▸ ABOUT THIS EXERCISE
From the line with "Both are ended" through the line with "Local Open Scope Z_scope.", repeat the entries verbatim, both end lines included, and add nothing.

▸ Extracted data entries
(* ===== verification/DeadlineBw.v ===== *)
(** * The deadline class: utilisation as tasks come, block, wake and leave

    A blocked task keeps contributing to the active utilisation of its run queue until its
    0-lag time; a task that leaves the class keeps its share of the root domain until then.
    Both are ended by the inactive timer.  The timer is the kernel's high resolution timer,
    which the repository stubs: [HrTimer] states what its documentation promises.  Time,
    budgets and absolute deadlines are free here (DeadlineServer.v has their rules). *)

From stdpp Require Import gmap list.
From S2P Require Import Prelude Sums Math64 Deadline.
Local Open Scope Z_scope.
Local Open Scope res_scope.

(** A timer is active from its start until its handler has returned or it is cancelled;
    cancelling fails, and changes nothing, while the handler is running. *)
Class HrTimer (T : Type) := {
  hrtimer_idle : T; hrtimer_active : T -> bool; hrtimer_start : T -> T; hrtimer_try_to_cancel : T -> T;
  hrtimer_expire : T -> T; hrtimer_done : T -> T;
  idle_inactive : hrtimer_active hrtimer_idle = false;
  start_active t : hrtimer_active (hrtimer_start t) = true;
  cancel_or_running t : hrtimer_active (hrtimer_try_to_cancel t) = false \/ hrtimer_try_to_cancel t = t;
  expire_active t : hrtimer_active (hrtimer_expire t) = hrtimer_active t;
  done_inactive t : hrtimer_active (hrtimer_done t) = false }.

▸ FINISHED EXERCISE
    Both are ended by the inactive timer.  The timer is the kernel's high resolution timer,
    which the repository stubs: [HrTimer] states what its documentation promises.  Time,
    budgets and absolute deadlines are free here (DeadlineServer.v has their rules). *)

From stdpp Require Import gmap list.
From S2P Require Import Prelude Sums Math64 Deadline.
Local Open Scope Z_scope.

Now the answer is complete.